あたしは勝手に目から溢れてくる水滴を服の袖で拭うと、靴を脱いでバタバタと自分の部屋にこもった。
…さっき持田くんから聞いた話が、再び頭の中でリピートされる。
思わず後悔してしまう。
何で、なんて聞かなきゃ良かった。
あたしは棚から持田くんから貰ったCDを取り出すと、それをコンポに入れて再生ボタンに手を伸ばした。

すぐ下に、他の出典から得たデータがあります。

(** A host with two manifest files: one with two documents, and one whose
    second document is empty. *)
Definition host : Host := {|
  files := fun p =>
    if String.eqb p "good.yaml" then Some [Document ray_cluster; Document ray_job]
    else if String.eqb p "empty.yaml" then Some [Document ray_job; Document ONone]
    else None;
  repr_of := fun _ => "?";
  add_manifest_accepts := fun ms id _ =>
    negb (existsb (String.eqb id) (map fst ms)) |}.

Definition request (paths : list string) : Request := {|
  project_name := ascii_text "proj";
  deployment_name := ascii_text "dep";
  module_name := ascii_text "ray";
  eks_cluster_name := "cluster";
  eks_admin_role_arn := "arn:aws:iam::123456789012:role/admin";
  eks_openid_connect_provider_arn :=
    "arn:aws:iam::123456789012:oidc-provider/oidc";
  eks_cluster_endpoint := "https://eks";
  eks_cert_auth_data := "data";
  namespace_name := "ray";
  service_account_role := ONone;
  custom_manifest_paths := paths |}.

(** A request whose project name is 300 times the letter e with an acute
    accent, U+00E9: one code point, two bytes in UTF-8. *)
Definition accented_request : Request := {|
  project_name := repeat 233%N 300;
  deployment_name := ascii_text "dep";
  module_name := ascii_text "ray";
  eks_cluster_name := "cluster";
  eks_admin_role_arn := "arn:aws:iam::123456789012:role/admin";
  eks_openid_connect_provider_arn :=
    "arn:aws:iam::123456789012:oidc-provider/oidc";
  eks_cluster_endpoint := "https://eks";
  eks_cert_auth_data := "data";
  namespace_name := "ray";
  service_account_role := ONone;
  custom_manifest_paths := [] |}.

End RayExamples.

(** * Properties *)

Lemma find_model_name (d : PyDict) v :
  find (fun kv => dict_has_key (fst kv) [("model_name", v)]) d =
  find (fun kv => String.eqb (fst kv) "model_name") d.
Proof.
  induction d as [|[k x] d IH]; cbn [find fst]; [reflexivity|].
  unfold dict_has_key at 1. cbn [existsb map fst]. rewrite orb_false_r, IH.
  reflexivity.
Qed.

…このCDを貰って、初めて一通り聞いた時、あたしはあることに気がついていたんだ。
持田くんが作る曲には、何故か明るい曲が全く無い、と。
すべて、哀しい曲が揃っていた。
聴いていて、切ない曲ばかり。
…なんでかなぁって、思っていたけれど。
それがさっきので、やっとわかった。
持田くんは歌を歌っているとき、ずっと汐里さんのことを考えていたんだ。
ギターを弾きながら時折見せる切ない表情も、
優しく微笑むあの表情も、全ては汐里さんのためにあった。
…なんかあたし、いちいちときめいててバカみたいだったな。
あたしはそう思うと、ぼすん、とベッドの上に突っ伏す。
そしてあたしが独り凹んでいると、その時ふいにハルからラインがきた。
“ねぇーえー!さっきファミレスで春夜に会ったってほんと?
俺も行きたかったなぁー、ファミレスー!はんばーぐー!”
「…、」
でもそのラインに返信をする気は無く、あたしはそのまま閉じてまたため息を吐く。
…ハルがあたしの好きな人だったら良かったのにな。
まぁ今更、そんな感情は持てないけど。
あたしはそう思うと、そのまま涙を拭わずに目を瞑った。
…────明後日は、ハル達と一緒に遊園地だ。